Leora menggeleng, memang tidak pernah. Bahkan saat bertemu tatap pun ayahnya hanya memandang lalu saat Leora memutuskan pergi dari hadapan ayahnya tak mencegahnya pun memanggilnya. Benar-benar seperti dianak-tirikan.
"Tidak," sahut Leora.
Nyatanya itulah yang terjadi. Tak ada kehangatan keluarga, tak ada konversasi manis antar ayah dan anak. Semua itu hilang dalam sekejap karena satu orang yang bahkan tak lebih berharga dari apapun. Dimas yang harusnya bertanggung jawab atas semua yang terjadi pada hidup Leora, lelaki macam apa yang bisanya hanya menyakiti lalu pergi?!
"Ngomong-ngomong sudah sejauh mana kau mengenal Leo Kim? Sudah berpacaran?" tanya Aletha tiba-tiba. Padahal tadi masih berbicara pasal ayahnya dan sekarang sudah berganti pembahasan. Leora jadi sedikit kaget tapi ia tetap mengulas senyum. Tak tahu kenapa ia jadi mudah sekali tersenyum akhir-akhir ini.

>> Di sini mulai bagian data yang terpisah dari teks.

(* ===== verification/Labels.v ===== *)
(** * Labels: the vocabulary of labels and annotations

    Models pkg/constants/constants.go, with what Conditions already has of it:
    the keys resources are labelled and annotated with, the values of the kind
    label and the priorities of labels.  The keys must be what the Kubernetes
    API accepts, which is stated here as its documentation has it. *)

From S2P Require Import Prelude GoStrings Kubernetes Conditions.
From Stdlib Require Import Ascii.

Module labels.
Export Conditions.constants.

Definition DeveloperVersion : string := "0.0.0".

Definition PrincipalPrefix : string := "principal.".

Definition CreatorPrincipalAnnotation : string := PrincipalPrefix +:+ CreatorAnnotation.

Definition ModifierPrincipalAnnotation : string := PrincipalPrefix +:+ ModifierAnnotation.

Definition KindLabel : string := "unikorn-cloud.org/kind".

Definition KindLabelValueOrganization : string := "organization".
Definition KindLabelValueProject : string := "project".
Definition KindLabelValueClusterManager : string := "clustermanager".
Definition KindLabelValueKubernetesCluster : string := "kubernetescluster".
Definition KindLabelValueVirtualKubernetesCluster : string := "virtualkubernetescluster".
Definition KindLabelValueComputeCluster : string := "baremetalcluster".
Definition KindLabelValueApplicationSet : string := "applicationset".

Definition OrganizationPrincipalLabel : string := PrincipalPrefix +:+ OrganizationLabel.

Definition ProjectPrincipalLabel : string := PrincipalPrefix +:+ ProjectLabel.

Definition UserLabel : string := "unikorn-cloud.org/user".
Definition KubernetesClusterLabel : string := "unikorn-cloud.org/kubernetescluster".
Definition ComputeClusterLabel : string := "unikorn-cloud.org/computecluster".
Definition ApplicationSetLabel : string := "unikorn-cloud.org/applicationset".
Definition NetworkLabel : string := "unikorn-cloud.org/network-id".
Definition ConfigurationHashAnnotation : string := "unikorn-cloud.org/config-hash".
Definition IdentityAnnotation : string := "unikorn-cloud.org/identity-id".
Definition PhysicalNetworkAnnotation : string := "unikorn-cloud.org/physical-network-id".
Definition AllocationAnnotation : string := "unikorn-cloud.org/allocation-id".
Definition ReferencedResourceKindLabel : string := "unikorn-cloud.org/resource-kind".
Definition ReferencedResourceIDLabel : string := "unikorn-cloud.org/resource-id".
Definition UndefinedName : string := "undefined".

Definition LabelPriorities : list string := [KubernetesClusterLabel; ProjectLabel; OrganizationLabel].

End labels.

Import labels.

(** ** What Kubernetes accepts *)

Definition is_lower_alnum (c : ascii) : bool :=
  let n := N_of_ascii c in ((97 <=? n) && (n <=? 122) || (48 <=? n) && (n <=? 57))%N.

Definition is_alnum (c : ascii) : bool :=
  let n := N_of_ascii c in is_lower_alnum c || ((65 <=? n) && (n <=? 90))%N.

(** Begins and ends with [edge], has [inner] in between. *)
Definition framed (edge inner : ascii -> bool) (s : list ascii) : bool :=
  match s with
  | [] => false
  | c :: _ => edge c && edge (List.last s c) && forallb (fun c => edge c || inner c) s
  end.

(** The parts of a string around every [sep]. *)
Fixpoint parts (sep : ascii) (s : list ascii) : list (list ascii) :=
  match s with
  | [] => [[]]
  | c :: s' =>
    if Ascii.eqb c sep then [] :: parts sep s'
    else match parts sep s' with [] => [[c]] | p :: ps => (c :: p) :: ps end
  end.

(** The name of a key, and a value that is not empty: at most 63 characters,
    alphanumeric at both ends, with dashes, underscores and dots between. *)
Definition valid_name (s : list ascii) : bool :=
  Nat.leb (length s) 63 && framed is_alnum (fun c => existsb (Ascii.eqb c) ["-"; "_"; "."]%char) s.

(** The prefix of a key: a DNS subdomain. *)
Definition valid_subdomain (s : list ascii) : bool :=
  Nat.leb (length s) 253 && forallb (framed is_lower_alnum (Ascii.eqb "-"%char)) (parts "."%char s).

(** "Valid label keys have two segments: an optional prefix and name,
    separated by a slash (/)." *)
Definition qualified_name (key : string) : bool :=
  match parts "/"%char (String.list_ascii_of_string key) with
  | [name] => valid_name name
  | [prefix; name] => valid_subdomain prefix && valid_name name
  | _ => false
  end.

(** "Valid label value: must be 63 characters or less (can be empty)..." *)
Definition valid_value (value : string) : bool :=
  let s := String.list_ascii_of_string value in
  bool_decide (s = []) || valid_name s.

(** ** The vocabulary *)

Definition label_keys : list string :=
  [NameLabel; KindLabel; OrganizationLabel; OrganizationPrincipalLabel; ProjectLabel; ProjectPrincipalLabel; UserLabel;
   KubernetesClusterLabel; ComputeClusterLabel; ApplicationLabel; ApplicationSetLabel; ApplicationIDLabel; NetworkLabel;
   ReferencedResourceKindLabel; ReferencedResourceIDLabel].

Definition annotation_keys : list string :=
  [DescriptionAnnotation; CreatorAnnotation; CreatorPrincipalAnnotation; ModifierAnnotation; ModifierPrincipalAnnotation;
   ModifiedTimestampAnnotation; ConfigurationHashAnnotation; IdentityAnnotation; PhysicalNetworkAnnotation;
   AllocationAnnotation].

Definition kinds : list string :=
  [KindLabelValueOrganization; KindLabelValueProject; KindLabelValueClusterManager; KindLabelValueKubernetesCluster;
   KindLabelValueVirtualKubernetesCluster; KindLabelValueComputeCluster; KindLabelValueApplicationSet].

Lemma NoDup_decided (l : list string) : bool_decide (NoDup l) = true -> NoDup l.
Proof. apply bool_decide_eq_true. Qed.

(** Every key is one the Kubernetes API accepts, no two of them are the same, so
    no label or annotation overwrites another; every kind is a valid label value
    and names one kind; and the labels that have priorities are among the labels,
    each with one priority. *)
Theorem vocabulary_valid :
  Forall (fun key => qualified_name key = true) (label_keys ++ annotation_keys) /\
  NoDup (label_keys ++ annotation_keys) /\
  Forall (fun kind => valid_value kind = true) (UndefinedName :: kinds) /\ NoDup kinds /\
  LabelPriorities ⊆ label_keys /\ NoDup LabelPriorities /\
  qualified_name Finalizer = true.
Proof.
  split_and!.
  - by repeat (constructor; [by vm_compute|]).
  - apply NoDup_decided. by vm_compute.
  - by repeat (constructor; [by vm_compute|]).
  - apply NoDup_decided. by vm_compute.
  - unfold LabelPriorities, label_keys. set_solver.
  - apply NoDup_decided. by vm_compute.
  - by vm_compute.
Qed.

(** A principal's key is told from the key it extends, and no key is extended
    to the same one as another. *)
Theorem principal_keys_distinct key key' :
  PrincipalPrefix +:+ key <> key /\ (PrincipalPrefix +:+ key = PrincipalPrefix +:+ key' -> key = key').
Proof.
  split; [|apply string_app_inj]. intros Heq. apply (f_equal String.length) in Heq.
  rewrite string_length_app in Heq. simpl in Heq. lia.
Qed.

(** Not every string that is said of a key is one. *)
Example rejected :
  (qualified_name "unikorn-cloud.org/", qualified_name "Unikorn/kind", qualified_name "a/b/c", qualified_name "-a") =
  (false, false, false, false).
Proof. reflexivity. Qed.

"Berpacaran bagaimana? Aku hanya bertemu satu kali hari itu. Makan bersama. Anak magangku ternyata adiknya, gila tidak? Tapi manis sekali. Anak magangku selalu memberi kabar tentangnya meskipun aku tidak menanyakannya," ujar Leora sambil memutar badan kembali jadi saling berhadapan.
Aletha berdecak, memang Leora ini jadi picisan sekali setelah putus dari Dimas. Kembali ke masa remaja yang tahunya cinta hanyalah ketertarikan. Padahal baru satu kali bertemu tapi sudah mengatakan pasal tertarik dan menarik. Tak heran, biasanya manusia memang selalu menginginkan sesuatu yang lebih baik dari yang sebelumnya.
"Baru satu kali?" tanya Aletha, pura-pura terkejut tapi wajahnya sangat mendukung. Matanya melebar dan alisnya menaik, benar-benar seperti orang terkejut.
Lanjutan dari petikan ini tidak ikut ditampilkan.